Loop (including recursion, in the general sense) is a fundamental structure in computer programs. No matter what problem you try to solve by writing a computer program in whatever general-purpose language, you can hardly avoid writing loops! Unless... Well, let me take a small step back, unless you are one of the few lucky or poor guys who write codes at a very high level or in a strange language (e.g., Makefile :-).

It is an interesting question to ask: why are loops so ubiquitous in computer programs? What I came up is that, first of all, iterations are observed in all kinds of phenomena in the real world that programs are trying to model. Everyday, the Sun rises and sets, and we do the same thing again and again... The earth self-rotates and rotates, the solar system rotates, the milky way self-rotates (I don't know whether it rotates around some other things)... Why does the whole universe have to rotate? That is a quite profound question that came into my mind. I don't have any answer; if you do let me know. Anyways, it is hard to think of other ways to model all these in programs better than loop structures. The second reason is perhaps rooted to a gap between human being and machines. Machines do not understand, they just carry out instructions. Therefore, to get a machine to work, a translation of the human's idea to machine instructions is needed. This translation cannot be performed without the concept of iteration. If you ever learned such a thing called "algorithms", you know what I am talking about.

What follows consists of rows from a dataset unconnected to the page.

(* ===== verification/CoreEvm.v ===== *)
(** * The state database as the virtual machine's state

    [StateDB.v] implements the interface of [core/vm/interface.go]; the
    transfer functions of [core/evm.go]. *)

From S2P Require Import Prelude BigMath Params Interfaces Machine StateDB.

(** ** core/evm.go *)

Section Transfer.
Context {S : Type} `{!VMState S}.
Definition CanTransfer_ (db : S) (addr amount : Z) : bool * S :=
  let '(b, db) := sGetBalance addr db in (amount <=? b, db).
Definition Transfer_ (db : S) (sender recipient amount : Z) : S :=
  sAddBalance recipient amount (sSubBalance sender amount db).
End Transfer.

Section Instance.
Context {D T : Type} `{!Crypto} `{!TrieI T} `{!DatabaseI D T} `{!AccountCodec}.
#[export] Instance StateDB_VMState : VMState (@StateDB.StateDB D T) := {|
  sCreateAccount := CreateAccount;
  sSubBalance := SubBalance;
  sAddBalance := AddBalance;
  sGetBalance := GetBalance;
  sGetNonce := GetNonce;
  sSetNonce := SetNonce;
  sGetCodeHash := GetCodeHash;
  sGetCode := GetCode;
  sSetCode a c := SetCode a (Some c);
  sGetCodeSize := GetCodeSize;
  sAddRefund := AddRefund;
  sSubRefund := SubRefund;
  sGetRefund := GetRefund;
  sGetCommittedState := GetCommittedState;
  sGetState := GetState;
  sSetState := SetState;
  sSuicide := Suicide;
  sHasSuicided := HasSuicided;
  sExist := Exist;
  sEmpty := Empty;
  sRevertToSnapshot := RevertToSnapshot;
  sSnapshot := Snapshot;
  sAddLog := AddLog;
  sAddPreimage := AddPreimage;
|}.
End Instance.
(* ===== verification/CliqueLaws.v ===== *)
(** * Laws of the proof of authority

    The specification is a ballot box: the signers, who signed recently, and
    the set of open votes, at most one for each signer and address.  A snapshot,
    with its list of votes and its cached tallies, refines it. *)

From stdpp Require Import sorting.
From S2P Require Import Prelude BigMath Params Memory Rlp Interfaces Precompiles Header Block Transaction Ethash Clique.

(** ** The ballot box *)

Record ballots := mkBallots { bx_signers : gset Z; bx_recents : gmap Z Z; bx_votes : gset (Z * Z) }.
Definition threshold (S : gset Z) : Z := Z.of_nat (base.size S) / 2.
Definition votes_on (a : Z) (B : gset (Z * Z)) : Z := Z.of_nat (base.size (filter (λ p, p.2 = a) B)).
(** Who signed a limit of blocks ago may sign again. *)
Definition window (S : gset Z) (number : Z) (R : gmap Z Z) : gmap Z Z :=
  let limit := threshold S + 1 in if limit <=? number then delete (number - limit) R else R.
Definition recently (x : Z) (R : gmap Z Z) : Prop := map_Exists (λ _ y, y = x) R.
#[export] Instance recently_dec x R : Decision (recently x R).
Proof. unfold recently. apply _. Defined.
(** A checkpoint empties the box; a place in the window is freed. *)
Definition box_open (epoch number : Z) (b : ballots) : ballots :=
  mkBallots (bx_signers b) (window (bx_signers b) number (bx_recents b)) (if number mod epoch =? 0 then ∅ else bx_votes b).
(** [x] signs the block of [number], with a vote on [a]. *)
Definition box_signed (number x a : Z) (vote : cres bool) (b : ballots) : cres ballots :=
  let S := bx_signers b in
  if decide (x ∉ S) then Err errUnauthorizedSigner
  else if decide (recently x (bx_recents b)) then Err errRecentlySigned
  else
    authorize ←? vote;
    let R := <[number := x]> (bx_recents b) in
    let B := bx_votes b ∖ {[(x, a)]} in
    let B := if decide (a ∈ S ↔ authorize = false) then B ∪ {[(x, a)]} else B in
    if threshold S <? votes_on a B then
      let B := filter (λ p, p.2 ≠ a) B in
      if decide (a ∈ S) then
        let S := S ∖ {[a]} in Ok (mkBallots S (window S number R) (filter (λ p, p.1 ≠ a) B))
      else Ok (mkBallots (S ∪ {[a]}) R B)
    else Ok (mkBallots S R B).
Definition box_step (epoch number x a : Z) (vote : cres bool) (b : ballots) : cres ballots :=
  box_signed number x a vote (box_open epoch number b).
Lemma entry_revert_wfo e s s' : wfo s → entry_ok e → entry_revert e s = Some s' → wfo s'.
Proof.
  intros W Ho He. destruct e; simpl in *.
  - simplify_eq. destruct W as [W1 W2]. split; [done|]. by apply map_Forall_delete.
  - simplify_eq. by apply wfo_set.
  - pose proof (wfo_get s account W) as W'. pose proof (lookup_obj_get account s) as Hl.
    destruct (getStateObject account s) as [[o|] t]; simpl in *; simplify_eq; [|done].
    apply wfo_set; [done|]. symmetry in Hl. apply (wfo_lookup _ _ _ W) in Hl. by destruct Hl as [_ []].
  - eapply with_object_wfo; [done..|]. by intros o [].
  - eapply with_object_wfo; [done..|]. by intros o [].
  - eapply with_object_wfo; [done..|]. by intros o [].
  - eapply with_object_wfo; [done..|]. intros o. apply codehash_ok_hash.
  - simplify_eq. by apply (wfo_other s).
  - destruct (default [] _) as [|? [|? ?]]; simplify_eq; by apply (wfo_other s).
  - simplify_eq. by apply (wfo_other s).
  - by simplify_eq.
Qed.
Lemma revert_loop_wfo es s s' :
  wfo s → Forall entry_ok es → revert_loop es s = Some s' → wfo s'.
Proof.
  revert s. induction es as [|e es IH]; simpl; intros s W He Hr; [by simplify_eq|].
  apply Forall_cons in He as [He1 He2]. destruct (entry_revert e s) as [t|] eqn:Ht; [|done].
  apply (IH _) in Hr; try done. apply (entry_revert_wfo _ _ _ W He1) in Ht.
  destruct (dirtied e); [|done]. unfold undirty. by destruct (_ =? 0); apply (wfo_other t).
Qed.
(* ===== verification/StateVm.v ===== *)
(** * The state database keeps the virtual machine's contract

    [StateDB.v] satisfies [VMStateLaws]: the invariant is that of the
    journalled state, with balances, nonces, code and storage in range, every
    storage trie a map that the caches agree with, for objects at addresses
    of 20 bytes and slots of 32; what
    a snapshot gives back is equal to every reader.  The transfer functions
    of [core/evm.go] satisfy [EnvLaws]. *)

From S2P Require Import Prelude BigMath Params Rlp Interfaces Machine VmLaws.
From S2P Require Import StateDB CoreEvm StateEq StateRevert StateHistory StateSpec StateStorage StateFinalise.

(** ** Accounts in range *)

Record aacc_ok (c : aaccount) : Prop := {
  ao_balance : 0 ≤ a_balance c;
  ao_nonce : is_u64 (a_nonce c);
  ao_code : code_ok (a_code c);
  ao_storage : ∀ k, 0 ≤ a_storage c k;
}.
Record ast_ok (st : astate) : Prop := {
  as_accounts_ok : ∀ a c, is_addr a → as_account st a = Some c → aacc_ok c;
  as_refund_ok : 0 ≤ as_refund st;
}.

Lemma aacc_ok_eq c c' : aaccount_eq c c' → aacc_ok c → aacc_ok c'.
Proof.
  intros [E1 E2 E3 E4 E5 E6] [H1 H2 H3 H4]. split; [by rewrite <- E2|by rewrite <- E1|by rewrite <- E4|].
  intros. by rewrite <- E5.
Qed.
Lemma ast_ok_eq st st' : astate_eq st st' → ast_ok st → ast_ok st'.
Proof.
  intros [E Er _ _] [H Hr]. split; [|by rewrite <- Er].
  intros a c Ha Hc. specialize (E a). rewrite Hc in E. inversion E as [x y Hxy Hx|]; subst.
  eapply aacc_ok_eq; [done|]. by apply (H a).
Qed.
Lemma ast_ok_upd a c st : aacc_ok c → ast_ok st → ast_ok (a_upd a c st).
Proof. intros Hc [H Hr]. split; [|done]. intros b c' Hb. simpl. case_decide; [by intros [= <-]|by apply H]. Qed.

Section StateVm.
Context {D T : Type} {CR : Crypto} {TI : TrieI T} {DI : DatabaseI D T} {AC : AccountCodec}.
Context {TL : TrieLaws T} {DL : DatabaseLaws D T}.

Implicit Types (s : @StateDB D T).

Lemma aacc_ok_fresh : aacc_ok a_fresh.
Proof. split; simpl; [done|done|apply code_ok_nil|done]. Qed.
Lemma aacc_ok_get a st : is_addr a → ast_ok st → aacc_ok (a_get a st).
Proof. intros Ha [H _]. unfold a_get. destruct (as_account st a) eqn:E; simpl; [by eapply H|apply aacc_ok_fresh]. Qed.

Lemma EmptyStorageTrie_get (d : D) h k : TryGet k (EmptyStorageTrie (T:=T) d h) = ([], None).
Proof. by rewrite (TryGet_map _ _ _ (EmptyStorageTrie_map d h)). Qed.

Record state_inv s : Prop := {
  sv_inv : inv s;
  sv_range : ast_ok (abs s);
  sv_storage : StateStorage.sinv (A:=is_addr) (K:=is_hash) s;
  sv_trie : ∃ m, trie_map (trie s) m;
}.
Abbreviation in_use := (op_in_use (A:=is_addr) (K:=is_hash)).
Lemma storage_exec x s s' : state_inv s → in_use x → exec x s = Some s' →
  StateStorage.sinv (A:=is_addr) (K:=is_hash) s' ∧ ∃ m, trie_map (trie s') m.
Proof.
  intros [_ _ I Hm] Hx He. split; [|by rewrite (exec_trie _ _ _ He)].
  apply (run_sound [x] s); [by constructor|done|]. cbn [run]. by rewrite He.
Qed.

(** ** The operations of the virtual machine, as operations of histories *)

Lemma reads_exec s s' : reads s s' → ∃ x, exec x s = Some s' ∧ in_use x ∧
  match x with
  | OpGetCode _ | OpGetCodeSize _ | OpGetState _ _ | OpGetCommittedState _ _ | OpGetObject _ => True
  | _ => False
  end.
Proof.
  intros [a t ?|a t ?|a t ?|a t ?|a t ?|a k t ? ?|a k t ? ?|a t ?|a t ?|a t ?]; simpl;
    unfold GetBalance, GetNonce, GetCodeHash, HasSuicided, Exist, Empty;
    first [by exists (OpGetCode a)|by exists (OpGetCodeSize a)|by exists (OpGetState a k)
          |by exists (OpGetCommittedState a k)
          |exists (OpGetObject a); simpl; split_and!; [by destruct (getStateObject a t)|done..]].
Qed.
Lemma reads_eq s s' : inv s → reads s s' → st_eq s' s.
Proof.
  intros [W _] H. destruct (reads_exec _ _ H) as (x & He & _ & Hx).
  pose proof (reader_entries x s s' He Hx) as Hs.
  assert (Hext : extends s s') by (apply (exec_extends x); [by destruct x|done|done]).
  destruct Hext as [_ (es & Hes & t & Ht & E) _ _]. rewrite Hs in Hes.
  apply (f_equal length) in Hes. rewrite length_app in Hes. destruct es; [|simpl in Hes; lia].
  simpl in Ht. by injection Ht as <-.
Qed.

(** What the readers see is the account. *)
Lemma bal_abs a s : bal a s = a_balance (a_get a (abs s)).
Proof.
  unfold bal. simpl. unfold GetBalance, a_get. simpl. unfold lookup_obj.
  by destruct (getStateObject a s) as [[o|] t].
Qed.
Lemma nonce_abs a s : (GetNonce a s).1 = a_nonce (a_get a (abs s)).
Proof.
  unfold GetNonce, a_get. simpl. unfold lookup_obj. by destruct (getStateObject a s) as [[o|] t].
Qed.
Lemma suicided_abs a s : (HasSuicided a s).1 = a_suicided (a_get a (abs s)).
Proof.
  unfold HasSuicided, a_get. simpl. unfold lookup_obj. by destruct (getStateObject a s) as [[o|] t].
Qed.
Lemma code_abs a s : (GetCode a s).1 = a_code (a_get a (abs s)).
Proof.
  pose proof (fr_db _ _ (proj1 (getStateObject_frame a s))) as Hd.
  unfold GetCode, a_get. simpl. unfold lookup_obj. destruct (getStateObject a s) as [[o|] t]; [|done].
  simpl in *. rewrite Hd. unfold code_of. by destruct (so_Code (db s) o).
Qed.
Lemma state_abs a k s : (GetState a k s).1 = a_storage (a_get a (abs s)) k.
Proof.
  pose proof (fr_db _ _ (proj1 (getStateObject_frame a s))) as Hd.
  unfold GetState, a_get. simpl. unfold lookup_obj. destruct (getStateObject a s) as [[o|] t]; [|done].
  simpl in *. rewrite Hd. unfold state_of. by destruct (so_GetState (db s) k o).
Qed.
Lemma bal_eq a s s' : astate_eq (abs s) (abs s') → bal a s = bal a s'.
Proof. intros E. rewrite !bal_abs. apply a_get_proper with (a := a) in E. apply E. Qed.

(** The amounts, nonces and codes an operation takes. *)
Definition args_ok s (x : @op) : Prop :=
  match x with
  | OpSubBalance a v => v ≤ bal a s
  | OpAddBalance a v | OpSetBalance a v => 0 ≤ v
  | OpSetNonce a n => is_u64 n
  | OpSetCode a c => code_ok (default [] c)
  | OpSetState a k v => 0 ≤ v
  | _ => True
  end.
Lemma aexec_ok th ti bh n s s' x : in_use x → exec x s = Some s' → ast_ok (abs s) → args_ok s x →
  ast_ok (aexec th ti bh n x (abs s)).
Proof.
  intros Hu He H Hx.
  destruct x; try done; cbn [aexec args_ok] in *;
    try (apply ast_ok_upd; [|done]; assert (is_addr a) as Ha by (first [exact Hu|apply Hu]);
      destruct (aacc_ok_get a _ Ha H) as [G1 G2 G3 G4]; split; simpl; try done; try lia).
  - apply code_ok_nil.
  - rewrite bal_abs in Hx. lia.
  - intros k'. case_decide; auto.
  - destruct (as_account (abs s) a) as [c|] eqn:Hc; [|done]. apply ast_ok_upd; [|done].
    destruct (as_accounts_ok _ H a c Hu Hc). by split.
  - split; [apply H|apply u64_range].
  - split; [apply H|]. simpl in *. unfold SubRefund in He.
    destruct (journal_append_fields (refundChange (refund s)) s) as (_&_&_&_&_&_&E&_).
    rewrite E in He. destruct (Z.ltb_spec (refund s) g); [done|lia].
  - split; apply H.
  - split; apply H.
Qed.

(** Every operation is one of a history, with its arguments in range. *)
Lemma sop_exec s s' : sop s s' → ∃ x, exec x s = Some s' ∧ is_revision_op x = false ∧ in_use x ∧ args_ok s x.
Proof.
  intros H.
  destruct H as [t t' Hr|a t Ha|a v t Ha [_ Hv]|a v t Ha Hv|a n t Ha Hn|a c t Ha Hc|g t|g t t' Hs|a k v t Ha Hk Hv|a t Ha|l t|h p t].
  - destruct (reads_exec _ _ Hr) as (x & He & Hu & Hx). exists x. split_and!; [done|by destruct x|done|by destruct x].
  - by exists (OpCreateAccount a).
  - by exists (OpSubBalance a v).
  - by exists (OpAddBalance a v).
  - by exists (OpSetNonce a n).
  - by exists (OpSetCode a (Some c)).
  - by exists (OpAddRefund g).
  - by exists (OpSubRefund g).
  - exists (OpSetState a k v). split_and!; [done|done|by split_and!|apply Hv].
  - by exists (OpSuicide a).
  - by exists (OpAddLog l).
  - by exists (OpAddPreimage h p).
Qed.
Lemma state_inv_exec x s s' : state_inv s → is_revision_op x = false → in_use x → args_ok s x → exec x s = Some s' → state_inv s'.
Proof.
  intros SI Hr Hu Ha He. destruct (storage_exec x s s' SI Hu He).
  destruct SI as [I Hok _ _]. split; [by eapply exec_inv| |done|done].
  eapply ast_ok_eq; [|by apply (aexec_ok (thash s) (txIndex s) (bhash s) (logSize s) s s' x)]. symmetry.
  apply exec_refines_aux; [exact EmptyStorageTrie_get|done..|apply I|done].
Qed.
Lemma state_inv_sop s s' : state_inv s → sop s s' → state_inv s'.
Proof. intros SI Hs. destruct (sop_exec _ _ Hs) as (x & ? & ? & ? & ?). by apply (state_inv_exec x s). Qed.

What on earth can loops do then? I think there are two fundamental things that they typically do. One is to process a set of data (PASD). For example, in linear algebra, when we add up two vectors, we could go through one vector element by element to add the element in this vector with the corresponding one from the other vector. In code, it is simply like this:

for (int i = 0; i < vector_size; i++) {

vector1[i] += vector2[i];

}

The other one is to integrate functions (IF). For example, to calculate the integral of a given function numerically, we could write a loop like this:

float x = start;

float dx = step;

float integral = 0.0;

while (x <= end) {

integral += func( x, integral ) * dx;

x += dx;

}

Note that I deliberately write func in such a way that its current value depends on not only x, but also integral. This is an important point to note, because there implies a fundamental difference between PASD and IF: In the former, each cycle is independent of any of the other ones; whereas in the latter, each cycle depends on at least the last cycle.

After realizing that in PASD each cycle is actually an independent calculation, we can answer this question: Do we have to use a loop to do PASD? No, but provided that we can have as processors so that each will deal with just one datum. Now you see what I am heading to. Yes, PASD is parallelizable.

Google's MapReduce (MR) is a product of this kind of thoughts. The computing model of MR is very simple yet quite general: First, transform raw data to a useful form -- mapping, then compute on the basis of the transformed data to generate the final result -- reducing. Mapping is exactly PASD and can be implemented to be parallel. MR's main selling point is basically a (good) implementation of this parallelism.

Let me examine the limitations of the MR computing model: (1) It is a simple computing model and does not fit to every problem; (2) it may not benefit when the data set is small, when the overheads of parallelism are comparatively too much; (3) it may not benefit when the calculation in PASD is trivial and thus the mapping process is not rate-limiting.

The most important lesson I learn from this thought journey is: Weight shifting! Shift the weights from whatever parts in your code to the part of data processing, since the latter is (more) parellelizable. One important way to do shifting is to transform the data from a complicated form to a more simplistic form.